# Problem with safestrap



## DonJuan692006 (Dec 31, 2011)

So I've been running into an issue with my girls RAZR. I wanted to get a safestrap setup going for her. I reverted back to stock .173 using the RAZR Utility as I had previously been using bootstrap and wanted a clean start. I rooted, backed up root with Voodoo, and installed the ICS leaked update. After getting into the ROM the first time, I rebooted into recovery and did a factory reset. Booted back up, reinstalled Voodoo, and restored root (worked like a charm). Installed the safestrap app and installed the safestrap system. Rebooted and entered recovery, then toggled safe system on. Wipe, wipe, wipe, flashed Gummy 1.0.1 and then the GApps package with no issues. Rebooted and was greeted with nothing but a black screen after the Moto logo, even after letting the phone sit for 10 minutes. Disabling safe system and booting back to ICS works fine. I've repeated the above steps and tried flashing AOKP with the same results. I can't even get ADB to recognize the phone when getting the black screen so no chance for a logcat. Any ideas will be greatly appreciated.

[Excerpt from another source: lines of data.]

(** [int64_t] (two's complement), the representation of [timestamp] and of
    [std::chrono::microseconds]. *)
Definition wrap_s64 (x : Z) : Z := (x + 2 ^ 63) mod 2 ^ 64 - 2 ^ 63.

(** Conversion of an integer to [double], IEEE-754 binary64 in the default
    rounding mode (to nearest, ties to even): 53 significant bits are kept.
    The result is the integer the double stands for. *)
Definition to_double (x : Z) : Z :=
  let a := Z.abs x in
  if a <? 2 ^ 53 then x
  else
    let e := Z.log2 a - 52 in
    let q := a / 2 ^ e in
    let r := a mod 2 ^ e in
    let half := 2 ^ (e - 1) in
    let q' := if r <? half then q
              else if half <? r then q + 1
              else if Z.even q then q else q + 1 in
    Z.sgn x * (q' * 2 ^ e).

End Int.

(** ** CameraGeneration ([camera_generation.cpp]) *)

Module CameraGeneration.

(** [CameraGeneration::Private]: the two [short] members. *)
Record Private := { major_ : Z; minor_ : Z }.

(** [operator==] *)
Definition op_eq (a c : Private) : bool :=
  (major_ a =? major_ c) && (minor_ a =? minor_ c).

(** [operator!=] *)
Definition op_ne (a c : Private) : bool := negb (op_eq a c).

(** [operator<] *)
Definition op_lt (a c : Private) : bool :=
  (major_ a <? major_ c) || ((major_ a =? major_ c) && (minor_ a <? minor_ c)).

(** [operator<=] *)
Definition op_le (a c : Private) : bool := op_eq a c || op_lt a c.

(** [operator>] *)
Definition op_gt (a c : Private) : bool := negb (op_le a c).

(** [operator>=] *)
Definition op_ge (a c : Private) : bool := op_eq a c || op_gt a c.

(** The strict lexicographic order on (major, minor), as a proposition. *)
Definition lex_lt (a c : Private) : Prop :=
  major_ a < major_ c \/ (major_ a = major_ c /\ minor_ a < minor_ c).

End CameraGeneration.

(** ** Camera ([camera.cpp]) *)

Module Camera.

(** [CallbackId] is a [size_t]; a handler is an opaque closure, named by a
    number. *)
Definition CallbackId := Z.
Definition Handler := nat.

(** [enum class CameraStatus] *)
Module CameraStatus.
Inductive t := STARTED | STOPPED.

Global Instance eq_dec : EqDecision t.
Proof. solve_decision. Defined.
End CameraStatus.

(** [enum class RunThreadStatus] *)
Module RunThreadStatus.
Inductive t := NOT_STARTED | STARTED | RUNNING | STOPPED.

Definition eqb (a b : t) : bool :=
  match a, b with
  | NOT_STARTED, NOT_STARTED | STARTED, STARTED
  | RUNNING, RUNNING | STOPPED, STOPPED => true
  | _, _ => false
  end.
End RunThreadStatus.

(** The error codes thrown by the code below ([CameraErrorCode],
    [InternalInitializationErrors]). *)
Inductive CameraErrorCode :=
| CameraNotFound
| CameraNotInitialized
| FileDoesNotExist
| NotARegularFile
| WrongExtension
| InvalidRawfile
| CouldNotOpenFile
| DataTransferFailed
| IBoardIdentificationNotFound
| IEventsStreamNotFound
| IGeometryNotFound
| IDecoderNotFound
| ICDDecoderNotFound
| IDeviceControlNotFound.

Global Instance CameraErrorCode_eq_dec : EqDecision CameraErrorCode.
Proof. solve_decision. Defined.

(** What the session does to its collaborators and to the user's callbacks,
    in the order it does it. Buffers are byte ranges: an address and a
    length, or two addresses. *)
Inductive Event :=
| EvThreadSpawn                                   (* run_thread_ = std::thread(...) *)
| EvThreadJoin                                    (* run_thread_.join() has returned *)
| EvStatusChange (id : CallbackId) (s : CameraStatus.t)
| EvRuntimeError (id : CallbackId) (e : CameraErrorCode)
| EvStreamStart                                   (* i_events_stream_->start() *)
| EvStreamStop                                    (* i_events_stream_->stop() *)
| EvDeviceStart                                   (* i_device_control_->start() *)
| EvDeviceReset                                   (* i_device_control_->reset() *)
| EvDeviceStop                                    (* i_device_control_->stop() *)
| EvWaitNextBuffer (res : Z)                      (* i_events_stream_->wait_next_buffer() *)
| EvGetLatestRawData (ev_buffer n_rawbytes : Z)   (* i_events_stream_->get_latest_raw_data(n) *)
| EvDecode (b e : Z)                              (* i_decoder_->decode(b, e) *)
| EvRawData (id : CallbackId) (b n : Z)           (* raw-buffer callback cb(b, n) *)
| EvSleep (us : Z)                                (* std::this_thread::sleep_for *)
| EvStopLogRawData                                (* i_events_stream_->stop_log_raw_data() *)
| EvOpenRawFile (path : string).                  (* DeviceDiscovery::open_raw_file *)

Global Instance Event_eq_dec : EqDecision Event.
Proof. solve_decision. Defined.

(** [Camera::Private]: the members the acquisition code reads and writes,
    followed by the state of its collaborators that the code consults. A
    pointer member is [true] when it is not null; [run_thread_] is
    [run_thread_.joinable()]. The device, the event stream and the decoder
    are there: an initialized session holds them, the constructors throw
    otherwise ([init_common_interfaces]). The class declaration is not
    among the sources: a [timestamp] is taken to be a signed 64-bit count of
    microseconds, [first_ts_clock_] an unsigned one, as the code that
    computes with them has them. *)
#[projections(primitive)]
Record Private := {
  is_init_ : bool;
  from_file_ : bool;
  emulate_real_time_ : bool;
  i_device_control_ : bool;
  is_recording_ : bool;
  is_running_ : bool;
  camera_is_started_ : bool;
  run_thread_ : bool;
  run_thread_status_ : RunThreadStatus.t;
  runtime_error_callback_map_ : gmap CallbackId Handler;
  status_change_callback_map_ : gmap CallbackId Handler;
  first_ts_ : Z;
  first_ts_clock_ : Z;
  (* raw_data_->get_pimpl().get_cbs() *)
  raw_data_cbs : list CallbackId;
  (* index_manager_.counter_map_.tag_count(CallbackTagIds::DECODE_CALLBACK_TAG_ID) *)
  decode_callback_tag_count : Z;
  (* i_decoder_->get_raw_event_size_bytes() *)
  raw_event_size_bytes : Z;
  (* i_decoder_->get_last_timestamp() *)
  last_timestamp : Z;
  trace : list Event
}.

Definition set_is_init_ (v : bool) (c : Private) : Private :=
  let '(Build_Private _ f2 f3 f4 f5 f6 f7 f8 f9 f10 f11 f12 f13 f14 f15 f16 f17 f18) := c in
  Build_Private v f2 f3 f4 f5 f6 f7 f8 f9 f10 f11 f12 f13 f14 f15 f16 f17 f18.

Definition set_from_file_ (v : bool) (c : Private) : Private :=
  let '(Build_Private f1 _ f3 f4 f5 f6 f7 f8 f9 f10 f11 f12 f13 f14 f15 f16 f17 f18) := c in
  Build_Private f1 v f3 f4 f5 f6 f7 f8 f9 f10 f11 f12 f13 f14 f15 f16 f17 f18.

Definition set_emulate_real_time_ (v : bool) (c : Private) : Private :=
  let '(Build_Private f1 f2 _ f4 f5 f6 f7 f8 f9 f10 f11 f12 f13 f14 f15 f16 f17 f18) := c in
  Build_Private f1 f2 v f4 f5 f6 f7 f8 f9 f10 f11 f12 f13 f14 f15 f16 f17 f18.

Definition set_is_recording_ (v : bool) (c : Private) : Private :=
  let '(Build_Private f1 f2 f3 f4 _ f6 f7 f8 f9 f10 f11 f12 f13 f14 f15 f16 f17 f18) := c in
  Build_Private f1 f2 f3 f4 v f6 f7 f8 f9 f10 f11 f12 f13 f14 f15 f16 f17 f18.

Definition set_is_running_ (v : bool) (c : Private) : Private :=
  let '(Build_Private f1 f2 f3 f4 f5 _ f7 f8 f9 f10 f11 f12 f13 f14 f15 f16 f17 f18) := c in
  Build_Private f1 f2 f3 f4 f5 v f7 f8 f9 f10 f11 f12 f13 f14 f15 f16 f17 f18.

Definition set_camera_is_started_ (v : bool) (c : Private) : Private :=
  let '(Build_Private f1 f2 f3 f4 f5 f6 _ f8 f9 f10 f11 f12 f13 f14 f15 f16 f17 f18) := c in
  Build_Private f1 f2 f3 f4 f5 f6 v f8 f9 f10 f11 f12 f13 f14 f15 f16 f17 f18.

Definition set_run_thread_ (v : bool) (c : Private) : Private :=
  let '(Build_Private f1 f2 f3 f4 f5 f6 f7 _ f9 f10 f11 f12 f13 f14 f15 f16 f17 f18) := c in
  Build_Private f1 f2 f3 f4 f5 f6 f7 v f9 f10 f11 f12 f13 f14 f15 f16 f17 f18.

Definition set_run_thread_status_ (v : RunThreadStatus.t) (c : Private) : Private :=
  let '(Build_Private f1 f2 f3 f4 f5 f6 f7 f8 _ f10 f11 f12 f13 f14 f15 f16 f17 f18) := c in
  Build_Private f1 f2 f3 f4 f5 f6 f7 f8 v f10 f11 f12 f13 f14 f15 f16 f17 f18.

Definition set_runtime_error_callback_map_ (v : gmap CallbackId Handler) (c : Private) : Private :=
  let '(Build_Private f1 f2 f3 f4 f5 f6 f7 f8 f9 _ f11 f12 f13 f14 f15 f16 f17 f18) := c in
  Build_Private f1 f2 f3 f4 f5 f6 f7 f8 f9 v f11 f12 f13 f14 f15 f16 f17 f18.

Definition set_status_change_callback_map_ (v : gmap CallbackId Handler) (c : Private) : Private :=
  let '(Build_Private f1 f2 f3 f4 f5 f6 f7 f8 f9 f10 _ f12 f13 f14 f15 f16 f17 f18) := c in
  Build_Private f1 f2 f3 f4 f5 f6 f7 f8 f9 f10 v f12 f13 f14 f15 f16 f17 f18.

Definition set_first_ts_ (v : Z) (c : Private) : Private :=
  let '(Build_Private f1 f2 f3 f4 f5 f6 f7 f8 f9 f10 f11 _ f13 f14 f15 f16 f17 f18) := c in
  Build_Private f1 f2 f3 f4 f5 f6 f7 f8 f9 f10 f11 v f13 f14 f15 f16 f17 f18.

Definition set_first_ts_clock_ (v : Z) (c : Private) : Private :=
  let '(Build_Private f1 f2 f3 f4 f5 f6 f7 f8 f9 f10 f11 f12 _ f14 f15 f16 f17 f18) := c in
  Build_Private f1 f2 f3 f4 f5 f6 f7 f8 f9 f10 f11 f12 v f14 f15 f16 f17 f18.

Definition set_raw_data_cbs (v : list CallbackId) (c : Private) : Private :=
  let '(Build_Private f1 f2 f3 f4 f5 f6 f7 f8 f9 f10 f11 f12 f13 _ f15 f16 f17 f18) := c in
  Build_Private f1 f2 f3 f4 f5 f6 f7 f8 f9 f10 f11 f12 f13 v f15 f16 f17 f18.

Definition set_decode_callback_tag_count (v : Z) (c : Private) : Private :=
  let '(Build_Private f1 f2 f3 f4 f5 f6 f7 f8 f9 f10 f11 f12 f13 f14 _ f16 f17 f18) := c in
  Build_Private f1 f2 f3 f4 f5 f6 f7 f8 f9 f10 f11 f12 f13 f14 v f16 f17 f18.

Definition set_last_timestamp (v : Z) (c : Private) : Private :=
  let '(Build_Private f1 f2 f3 f4 f5 f6 f7 f8 f9 f10 f11 f12 f13 f14 f15 f16 _ f18) := c in
  Build_Private f1 f2 f3 f4 f5 f6 f7 f8 f9 f10 f11 f12 f13 f14 f15 f16 v f18.

Definition set_trace (v : list Event) (c : Private) : Private :=
  let '(Build_Private f1 f2 f3 f4 f5 f6 f7 f8 f9 f10 f11 f12 f13 f14 f15 f16 f17 _) := c in
  Build_Private f1 f2 f3 f4 f5 f6 f7 f8 f9 f10 f11 f12 f13 f14 f15 f16 f17 v.

(** Appending to the trace. *)
Definition emit (evs : list Event) (c : Private) : Private :=
  set_trace (trace c ++ evs) c.

(** Iterating over a [std::map<CallbackId, _>] visits the entries by
    increasing key. *)
Definition key_le (a b : CallbackId * Handler) : Prop := a.1 <= b.1.

Global Instance key_le_dec a b : Decision (key_le a b).
Proof. unfold key_le. apply Z_le_dec. Defined.

Definition map_entries (m : gmap CallbackId Handler) : list (CallbackId * Handler) :=
  merge_sort key_le (map_to_list m).

(** [Camera::Private::set_is_running], the call taken as a whole; its
    statements one at a time are [step_set_is_running], below. *)
Definition set_is_running (is_running : bool) (c : Private) : Private :=
  if negb (Bool.eqb (is_running_ c) is_running) then
    let c := set_is_running_ is_running c in
    let callbacks_to_call := map_entries (status_change_callback_map_ c) in
    emit ((fun callback =>
             EvStatusChange callback.1
               (if is_running then CameraStatus.STARTED
                else CameraStatus.STOPPED)) <$> callbacks_to_call) c
  else c.

(** [Camera::Private::end_run] *)
Definition end_run (run_output : Z) (c : Private) : Private :=
  let c :=
    if run_output =? -1 then
      let callbacks_to_call := map_entries (runtime_error_callback_map_ c) in
      emit ((fun callback => EvRuntimeError callback.1 DataTransferFailed)
              <$> callbacks_to_call) c
    else c in
  set_is_running false c.

(** [Camera::Private::stop_recording] (the session holds an event stream:
    [check_events_stream_instance] passes). *)
Definition stop_recording (c : Private) : Private :=
  set_is_recording_ false (emit [EvStopLogRawData] c).

(** [Camera::Private::init_clocks] *)
Definition init_clocks (c : Private) : Private :=
  set_first_ts_clock_ 0 (set_first_ts_ (last_timestamp c) c).

(** *** What the acquisition thread reads from its collaborators

    One record per step of the acquisition thread; a step uses the fields
    it reads and ignores the others. *)
Record Env := {
  env_res : Z;          (* the value of i_events_stream_->wait_next_buffer() *)
  env_buffer : Z;       (* the pointer returned by get_latest_raw_data *)
  env_n_rawbytes : Z;   (* the byte count get_latest_raw_data stores *)
  env_timestamp : Z;    (* the decoder's last timestamp once decode has run *)
  env_clock : Z         (* get_system_time_us() *)
}.

(** [i_decoder_->decode(b, e)]: the typed-event callbacks run inside the
    decoder, which then reports a last timestamp (a [timestamp], 64 bits,
    signed). *)
Definition decode (b e : Z) (ts : Z) (c : Private) : Private :=
  set_last_timestamp (Int.wrap_s64 ts) (emit [EvDecode b e] c).

(** [for (auto &cb : raw_data_->get_pimpl().get_cbs()) cb(b, n);] *)
Definition call_raw_data_cbs (b n : Z) (c : Private) : Private :=
  emit ((fun cb => EvRawData cb b n) <$> raw_data_cbs c) c.

(** The non-emulated branch of [run_main_loop], for one polled buffer. *)
Definition process_buffer (ev_buffer n_rawbytes : Z) (e : Env) (c : Private) : Private :=
  let c :=
    if negb (decode_callback_tag_count c =? 0) then
      decode ev_buffer (ev_buffer + n_rawbytes) (env_timestamp e) c
    else c in
  call_raw_data_cbs ev_buffer n_rawbytes c.

(** *** [Camera::Private::emulate_real_time] *)

(** [reading_speed_factor] is the double 1.0: multiplying by it, or by its
    inverse, leaves a double unchanged. *)
Definition events_per_buffer_to_decode : Z := 1024.
Definition min_events_per_buffer_to_decode : Z := 128.

(** [bytes_step_to_decode], a [uint32_t]. *)
Definition bytes_step_to_decode (c : Private) : Z :=
  Z.max min_events_per_buffer_to_decode
        (Int.wrap32 (raw_event_size_bytes c *
                     Int.wrap32 events_per_buffer_to_decode)).
(** C5, amended: [predict] returns the failure value exactly when no model
    is held, or the held model has no [predict] attribute, or a call on it
    raises. When it succeeds the probability is present exactly when the
    model has [predict_proba], and [None] otherwise. *)
Theorem predict_fails_iff (features : list float) (self : ModelLoader) :
  exists r : option Prediction,
    result_of (predict features self) = inr r /\
    (r = None <->
       _model self = None \/
       exists model, _model self = Some model /\
         (m_predict model = None \/ spec.invocation_raises model features)) /\
    (forall p, r = Some p ->
       exists model, _model self = Some model /\
         (is_Some (probability p) <-> is_Some (m_predict_proba model)) /\
         model_version p = get_model_version self).
Proof.
  unfold predict, try_except, bind, get, spec.invocation_raises.
  destruct (_model self) as [model|] eqn:Hm; cbn.
  2:{ exists None. repeat split; auto; discriminate. }
  destruct (m_predict model) as [f|] eqn:Hf; cbn.
  2:{ exists None. repeat split; try discriminate.
      intros _. right. exists model. rewrite Hf. auto. }
  destruct (f features) as [e|label] eqn:Hcall; cbn.
  { failed_because model f ltac:(left; eauto). }
  destruct (m_predict_proba model) as [g|] eqn:Hg; cbn.
  - destruct (g features) as [e|p] eqn:Hproba; cbn.
    { failed_because model f ltac:(right; right; exists g, e; rewrite Hg; auto). }
    destruct label as [e|value]; cbn.
    { failed_because model f ltac:(right; left; rewrite Hcall; eauto). }
    eexists. split; [reflexivity|]. split.
    + split; [discriminate | nothing_raised].
    + intros p0 [= <-]. exists model. cbn. rewrite Hg. repeat split; eauto.
  - destruct label as [e|value]; cbn.
    { failed_because model f ltac:(right; left; rewrite Hcall; eauto). }
    eexists. split; [reflexivity|]. split.
    + split; [discriminate | nothing_raised].
    + intros p0 [= <-]. exists model. cbn. rewrite Hg.
      repeat split; intros [? H]; discriminate.
Qed.

End Registry.

(** ** Header tables *)

Section HeaderFacts.
Context {V : Type}.
Implicit Types (hs : list (string * V)) (key : string) (v : V).

Lemma find_header_overwrite key v hs :
  has_key key hs = true -> find_header key (overwrite key v hs) = Some v.
Proof.
  induction hs as [|[k w] rest IH]; cbn; [discriminate|].
  destruct (String.eqb k key) eqn:Hk; cbn.
  - rewrite Hk. reflexivity.
  - rewrite Hk. exact IH.
Qed.

Lemma find_header_append key v hs :
  has_key key hs = false -> find_header key (hs ++ [(key, v)]) = Some v.
Proof.
  induction hs as [|[k w] rest IH]; cbn.
  - rewrite String.eqb_refl. reflexivity.
  - destruct (String.eqb k key); cbn; [discriminate | exact IH].
Qed.

Lemma find_header_filter key other hs :
  key <> other ->
  find_header other (List.filter (fun kv => negb (String.eqb kv.1 key)) hs)
    = find_header other hs.
Proof.
  intros Hne. induction hs as [|[k w] rest IH]; [reflexivity|].
  cbn. destruct (String.eqb k key) eqn:Hk; cbn.
  - apply String.eqb_eq in Hk. subst k.
    destruct (String.eqb key other) eqn:Ho; [|exact IH].
    apply String.eqb_eq in Ho. contradiction.
  - rewrite IH. reflexivity.
Qed.

Lemma find_header_overwrite_other key other v hs :
  key <> other -> find_header other (overwrite key v hs) = find_header other hs.
Proof.
  intros Hne. induction hs as [|[k w] rest IH]; [reflexivity|]. cbn.
  destruct (String.eqb k key) eqn:Hk; cbn.
  - apply String.eqb_eq in Hk. subst k.
    destruct (String.eqb key other) eqn:Ho.
    + apply String.eqb_eq in Ho. contradiction.
    + apply find_header_filter, Hne.
  - rewrite IH. reflexivity.
Qed.

Lemma find_header_append_other key other v hs :
  key <> other -> find_header other (hs ++ [(key, v)]) = find_header other hs.
Proof.
  intros Hne. induction hs as [|[k w] rest IH]; cbn.
  - destruct (String.eqb key other) eqn:Ho; [|reflexivity].
    apply String.eqb_eq in Ho. contradiction.
  - rewrite IH. reflexivity.
Qed.

(** Reading back the entry just written. *)
Lemma headers_get_set key v hs : headers_get key (headers_set key v hs) = Some v.
Proof.
  unfold headers_get, headers_set.
  destruct (has_key (lower key) hs) eqn:Hk.
  - apply find_header_overwrite, Hk.
  - apply find_header_append, Hk.
Qed.

(** Writing one name leaves the others as they were. *)
Lemma headers_get_set_other key other v hs :
  lower key <> lower other ->
  headers_get other (headers_set key v hs) = headers_get other hs.
Proof.
  unfold headers_get, headers_set. intros Hne.
  destruct (has_key (lower key) hs).
  - apply find_header_overwrite_other, Hne.
  - apply find_header_append_other, Hne.
Qed.
End HeaderFacts.

(** ** The request pipeline *)

Section Pipeline.
Import schemas.

Lemma main_predict_outcome (request : PredictionRequest.t) (self : model_loader.ModelLoader) :
  (exists p l, main.predict request self = (inr p, self, l)) \/
  (exists code detail l, main.predict request self = (inl (HTTPException code detail), self, l)).
Proof.
  unfold main.predict, bind, get. cbn.
  destruct (model_loader.is_loaded self); cbn; [|eauto 6].
  destruct (predict_returns (PredictionRequest.features request) self) as (r & l & ->).
  destruct r as [result|]; cbn; eauto 6.
Qed.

Sent from my Galaxy Nexus using Tapatalk 2


----------



## biggiesmalls657 (Oct 27, 2011)

DonJuan692006 said:


> So I've been running into an issue with my girls RAZR. I wanted to get a safestrap setup going for her. I reverted back to stock .173 using the RAZR Utility as I had previously been using bootstrap and wanted a clean start. I rooted, backed up root with Voodoo, and installed the ICS leaked update. After getting into the ROM the first time, I rebooted into recovery and did a factory reset. Booted back up, reinstalled Voodoo, and restored root (worked like a charm). Installed the safestrap app and installed the safestrap system. Rebooted and entered recovery, then toggled safe system on. Wipe, wipe, wipe, flashed Gummy 1.0.1 and then the GApps package with no issues. Rebooted and was greeted with nothing but a black screen after the Moto logo, even after letting the phone sit for 10 minutes. Disabling safe system and booting back to ICS works fine. I've repeated the above steps and tried flashing AOKP with the same results. I can't even get ADB to recognize the phone when getting the black screen so no chance for a logcat. Any ideas will be greatly appreciated.
> 
> I think there was mention that safestrap doesnt sit well with safestrap.
> 
> Sent from my Galaxy Nexus using Tapatalk 2


Sent from my DROID RAZR using RootzWiki


----------



## DonJuan692006 (Dec 31, 2011)

Do you mean boot strap and safe strap not mixing well? That's why I restored to .173 first before doing anything.

Sent from my Galaxy Nexus using Tapatalk 2


----------